The architecture follows an S1-by-default strategy: S1 solvers process incoming problems immediately, and the MC agent decides after getting an S1 output whether S2 is necessary. This minimizes latency when simple problems can be handled by S1 and allows the MC agent to use S1's output and confidence as inputs to its decision.

Implementation Considerations and Applications:

The paper highlights that the architecture is being explored in sequential decision problems. The MC agent can be applied:

  • At Each Decision Step: Where solvers determine a single move or action, and the MC decides which solver (S1 or S2) makes each subsequent decision. This offers maximum flexibility.
  • Once for a Sequence: Where solvers produce an entire plan or trajectory.
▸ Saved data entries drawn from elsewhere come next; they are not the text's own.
(** Without any assumption on the clock, the two intervals are never both
    open in the sense of the truth test the code applies to them. *)
Lemma reachable_open_exclusive (ops : list Op) :
  all_sessions open_exclusive (run ∅ ops).
Proof.
  apply (run_preserves open_exclusive (fun _ => True));
    [..|apply Forall_True|apply all_sessions_empty].
  - intros. split; reflexivity.
  - intros s t H. exact H.
  - intros s H. exact H.
  - intros s n t H. exact H.
  - intros s c s2 [H1 H2] Hc.
    apply handle_countdown_fields in Hc as (_ & _ & Hf & Hcf & Hcu & _).
    unfold open_exclusive. rewrite Hf, Hcf, Hcu. split; assumption.
  - intros sid fd c s raw _ [H1 H2].
    destruct (update_focus_state_cases s raw (t_update c))
      as [(Ef & Ecf & Ecu & _)|[(_ & Ef' & _ & _ & Hc)|(_ & Ef' & _ & _ & Hc)]];
      unfold open_exclusive.
    + rewrite Ef, Ecf, Ecu. split; assumption.
    + rewrite Ef'. split; [discriminate|]. intros _.
      destruct Hc as [(t0 & _ & _ & -> & _)|(Htr & -> & _)];
        [reflexivity|exact Htr].
    + rewrite Ef'. split; [|discriminate]. intros _.
      destruct Hc as [(t0 & _ & _ & -> & _)|(Htr & -> & _)];
        [reflexivity|exact Htr].
Qed.


(** C9. After any sequence of start, frame, stop, status and cleanup
    operations on the empty registry, with a clock that reads positive
    values, every session has at most one of its two open-interval fields
    set. *)
Theorem at_most_one_interval_open (ops : list Op) (sid : string)
    (s : ClientSession) :
  clock_positive ops ->
  run ∅ ops !! sid = Some s ->
  current_focus_session_start s = None
  \/ current_unfocus_session_start s = None.
Proof.
  intros Hpos Hs.
  destruct (reachable_intervals_inv ops Hpos sid s Hs) as (H1 & H2 & _).
  destruct (is_focused s); [right|left]; auto.
Qed.

Lemma at_most_one_interval_open_witness :
  clock_positive run_focused
  /\ run ∅ run_focused !! "S1"%string = Some session_focused_103
  /\ (current_focus_session_start session_focused_103 = None
      \/ current_unfocus_session_start session_focused_103 = None).
Proof.
  assert (clock_positive run_focused) as Hpos by reflexivity.
  assert (run ∅ run_focused !! "S1"%string = Some session_focused_103)
    as Hs by (vm_compute; reflexivity).
  split; [exact Hpos|]. split; [exact Hs|].
  exact (at_most_one_interval_open run_focused "S1" _ Hpos Hs).
Defined.

(** ** [stop_session] *)

(** C3 as the code has it.  Stopping an existing session sets its state to
    Stopped (and clears [is_tracking] and [countdown_active]) and returns a
    snapshot, but closes nothing: both accumulators and both open-interval
    fields are what they were.  The snapshot reports the open interval
    through the effective totals, which add the time elapsed up to the
    reading taken by the metrics query. *)
Theorem stop_session_keeps_interval_open (reg : Registry) (sid : string)
    (s : ClientSession) (t : Q) :
  reg !! sid = Some s ->
  let s' := mark_stopped s in
  stop_session reg sid t = (Some (get_session_metrics s' t), <[sid := s']> reg)
  /\ tracking_state s' = Stopped
  /\ is_tracking s' = false /\ countdown_active s' = false
  /\ accumulated_focused_time s' = accumulated_focused_time s
  /\ accumulated_unfocused_time s' = accumulated_unfocused_time s
  /\ current_focus_session_start s' = current_focus_session_start s
  /\ current_unfocus_session_start s' = current_unfocus_session_start s
  /\ focused_time (get_session_metrics s' t) = round1 (effective_focused s t)
  /\ unfocused_time (get_session_metrics s' t)
     = round1 (effective_unfocused s t).
Proof.
  intros Hs. simpl. unfold stop_session. rewrite Hs.
  repeat split.
Qed.

Lemma stop_session_keeps_interval_open_witness :
  run ∅ run_focused !! "S1"%string = Some session_focused_103
  /\ fst (stop_session (run ∅ run_focused) "S1" 110)
     = Some (get_session_metrics (mark_stopped session_focused_103) 110)
  /\ current_focus_session_start (mark_stopped session_focused_103)
     = Some 103.
Proof.
  assert (run ∅ run_focused !! "S1"%string = Some session_focused_103)
    as Hs by (vm_compute; reflexivity).
  split; [exact Hs|].
  destruct (stop_session_keeps_interval_open _ "S1" _ 110 Hs)
    as (Hstop & _ & _ & _ & _ & _ & Hopen & _).
  split; [rewrite Hstop; reflexivity|exact Hopen].
Defined.

(** C3 as stated fails: the session focused since 103 and stopped at 110
    still has its focus interval open, and the 7 seconds are not in the
    accumulator. *)
Lemma stop_does_not_finalize :
  let reg' := snd (stop_session (run ∅ run_focused) "S1" 110) in
  tracking_state <$> reg' !! "S1"%string = Some Stopped
  /\ current_focus_session_start <$> reg' !! "S1"%string
     = Some (Some 103)
  /\ accumulated_focused_time <$> reg' !! "S1"%string = Some 0
  /\ ~ 0 == 0 + (110 - 103).
Proof.
  repeat split; try (vm_compute; reflexivity).
  intros H. vm_compute in H. discriminate.
Qed.

(** C6 as the code has it.  Stopping a session id the registry does not
    hold returns [None] and changes nothing.  Stopping a session it holds
    returns a snapshot and keeps the session in the registry, so a second
    stop of the same id returns a snapshot again. *)
Theorem stop_session_twice (reg : Registry) (sid : string) (t t2 : Q) :
  match reg !! sid with
  | None => stop_session reg sid t = (None, reg)
  | Some s =>
      let reg' := snd (stop_session reg sid t) in
      fst (stop_session reg sid t)
      = Some (get_session_metrics (mark_stopped s) t)
      /\ reg' !! sid = Some (mark_stopped s)
      /\ fst (stop_session reg' sid t2)
         = Some (get_session_metrics (mark_stopped s) t2)
  end.
Proof.
  unfold stop_session.
  destruct (reg !! sid) as [s|] eqn:Hs; simpl; [|reflexivity].
  rewrite lookup_insert_eq. repeat split.
Qed.

(** C6 as stated fails: the second stop of a started session returns a
    metrics snapshot, not [None]. *)
Lemma second_stop_is_not_not_found :
  let reg1 := snd (stop_session (run ∅ run_focused) "S1" 110) in
  fst (stop_session reg1 "S1" 111)
  = Some (get_session_metrics (mark_stopped session_focused_103) 111)
  /\ fst (stop_session reg1 "S1" 111) <> None.
Proof.
  assert (fst (stop_session
                 (snd (stop_session (run ∅ run_focused) "S1" 110)) "S1" 111)
          = Some (get_session_metrics (mark_stopped session_focused_103) 111))
    as H by (vm_compute; reflexivity).
  intros reg1. subst reg1. split; [exact H|]. rewrite H. discriminate.
Qed.
(** * mercari-build-training: the Go catalog service

    A shallow embedding of the two Go programs of the repository

    - [src/go/app/main.go]: the legacy backend, which keeps the items in a
      JSON document ([items.json]) and finds an item by its position;
    - the SQLite backend ([ServerImpl], [saveItem], [checkCategoryId],
      [searchItems], [getInfoById]), which keeps items and categories in two
      tables and writes them inside one [database/sql] transaction;

    together with the helpers both programs share word for word ([saveImage],
    [getImg]) and the library functions they call ([strconv.Atoi],
    [path.Join], [strings.HasSuffix], [crypto/sha256], SQLite's [LIKE]).

    Go strings are byte strings: they are [string] here (a list of 8-bit
    [ascii]); blobs are [list byte]; Go's [int] and SQLite's rowids are [Z]
    with the 64-bit range written out where the code depends on it. *)

From Stdlib Require Import ZArith Ascii String Strings.Byte List Bool Lia.
From stdpp Require Import base option list strings gmap.
Import ListNotations.

#[local] Set Warnings "-register-all".
Local Open Scope string_scope.
Local Open Scope list_scope.
Local Open Scope Z_scope.

(** ** Go values shared by both programs *)

(** [error]: the error values the programs create, pass on or wrap.
    [Errorf msg cause] is [fmt.Errorf(msg + ": %w", cause)]; the cause is
    [None] when the wrapped variable holds [nil]. *)
Inductive error : Type :=
| ErrNoRows                       (* sql.ErrNoRows *)
| ErrTxDone                       (* sql.ErrTxDone *)
| ErrDriver (msg : string)        (* a failure reported by the SQLite driver *)
| ErrOS (msg : string)            (* a failure of an os / io call *)
| ErrSyntax (input : string)      (* strconv.ErrSyntax *)
| ErrRange (input : string)       (* strconv.ErrRange *)
| ErrJSON                         (* json.Unmarshal failed *)
| Errorf (msg : string) (cause : option error).

(** [err.Error()].  For the errors of [strconv] and [encoding/json] this is
    the shape of the text only: the library quotes the input and says where
    the document is wrong.  No statement below depends on these texts. *)
Fixpoint Error (e : error) : string :=
  match e with
  | ErrNoRows => "sql: no rows in result set"
  | ErrTxDone => "sql: transaction has already been committed or rolled back"
  | ErrDriver msg => msg
  | ErrOS msg => msg
  | ErrSyntax input =>
      "strconv.Atoi: parsing " +:+ input +:+ ": invalid syntax"
  | ErrRange input =>
      "strconv.Atoi: parsing " +:+ input +:+ ": value out of range"
  | ErrJSON => "invalid character looking for beginning of value"
  | Errorf msg (Some cause) => msg +:+ ": " +:+ Error cause
  | Errorf msg None => msg +:+ ": %!w(<nil>)"
  end.

(** A Go pair [(value, err)] where exactly one side is meaningful. *)
Inductive result (A : Type) : Type :=
| Ok (a : A)
| Err (e : error).
Arguments Ok {A} a.
Arguments Err {A} e.

Record Response : Type := { Message : string }.

Record Item : Type := {
  Name : string;
  Category : string;
  ImageName : string
}.

Record Items : Type := { items_of : list Item }.

(** What an Echo handler leaves behind. *)
Inductive body : Type :=
| BodyResponse (r : Response)
| BodyItem (i : Item)
| BodyItems (l : Items)
| BodyText (s : string).

Inductive outcome : Type :=
| JSON (code : Z) (b : body)        (* c.JSON(code, b) *)
| File (content : list byte)        (* c.File(path) served the file *)
| HTTPError (code : Z) (b : body)   (* return echo.NewHTTPError(code, b) *)
| Failed (e : error)                (* return err, a plain Go error *)
| Panicked.                         (* run-time panic *)

Definition StatusOK : Z := 200.
Definition StatusBadRequest : Z := 400.
Definition StatusNotFound : Z := 404.
Definition StatusInternalServerError : Z := 500.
The MC decides upfront which solver generates the full sequence. This might be suitable when solvers have deep domain knowledge.

Two specific instances are under development:

  1. Constrained Grid Pathfinding: Solvers determine single moves on a grid with various constraints. The MC agent operates at each step to choose the next move solver. This instance reflects the MC-at-each-decision-step approach (Glazier et al., 2021 ).
  2. Epistemic Planning: Solvers are full planners capable of generating entire plans to achieve goals involving knowledge and beliefs. The MC agent could potentially operate once per planning problem, deciding which planner to use. This instance might incorporate problem/solver simplification steps within the MC process.

The authors note simplified assumptions in the current paper (e.g., one S1/S2 solver per task, perfect past experience matching) and mention ongoing work to handle multiple solvers, problem similarity, and different methods for combining confidence and value (currently using a risk-averse multiplication).

In summary, the SOFAI architecture provides a practical framework for building more sophisticated AI systems by integrating fast and slow processing modes, governed by a multi-phase metacognitive control mechanism that balances solution quality, confidence, resources, and expected rewards. Its implementation requires defining specific S1 and S2 solvers for a given domain, populating and updating the system's models, and implementing the two-phase decision logic of the MC agent based on quantifiable estimates of confidence, reward, and cost.